Thursday, January 10, 2019

China’s Digital Silk Road Is Looking More Like an Iron Curtain

Sheridan Prasso

The first billboard that greets passengers arriving at the airport in Lusaka, before Pepsi’s “Welcome to Zambia,” is an advertisement for Bank of China. Nearby, a Chinese company is building a sleek terminal. On the road into the capital city, near the office of Chinese telecom company ZTE Corp., another billboard features surveillance cameras made by Hangzhou Hikvision Digital Technology Co. At the national data center built by Huawei Technologies Co., a Chinese man in a bright orange vest walks toward a building that houses government servers.

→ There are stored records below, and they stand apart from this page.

(** * bondnet: the training notebook [bondnet/scripts/train_bde.ipynb]

    A shallow embedding of the three code cells of the notebook that carry
    logic: [train] (cell 5), [evaluate] (cell 6) and the main training loop
    with its checkpoint (cell 7).

    - Python floats are IEEE 754 binary64 values: [spec_float] with
      precision 53 and maximal exponent 1024, with the operations of
      [SpecFloat].  Division raises [ZeroDivisionError] on a zero divisor, as
      Python's float division does.
    - The torch objects (model, optimizer, loss and metric functions, tensors)
      come from outside the notebook: they are the fields of the class
      [Torch], and every definition and theorem is parametric in them.
    - The notebook mutates the model, the optimizer, the global [best], the
      file [checkpoint.pkl] and the standard output: these make up the record
      [World], threaded through a state-and-exception monad [M].  The world
      also keeps the sequence of calls made on the torch objects. *)

From Stdlib Require Import String ZArith List Bool Lia SpecFloat.
Import ListNotations.
Local Open Scope Z_scope.
Local Open Scope list_scope.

This southern African nation, a former British colony rich in copper and cobalt, is spending $1 billion on Chinese-made telecommunications, broadcasting, and surveillance technology. It’s all part of China’s “Digital Silk Road,” a subset of its “Belt and Road” initiative that contributes an estimated $79 billion in projects around the world, according to RWR Advisory Group, a Washington consulting firm that tracks Chinese investment. That funding has boosted development in Zambia and many other countries, but it comes at a price.
Most of the digital infrastructure projects in Zambia, like the more visible airport terminals and highways, are being built and financed by China, putting the country at what the International Monetary Fund calls a high risk of debt distress. It’s also given rise to fears that what has long been a thriving and stable multiparty democracy is veering toward a Chinese model of repression.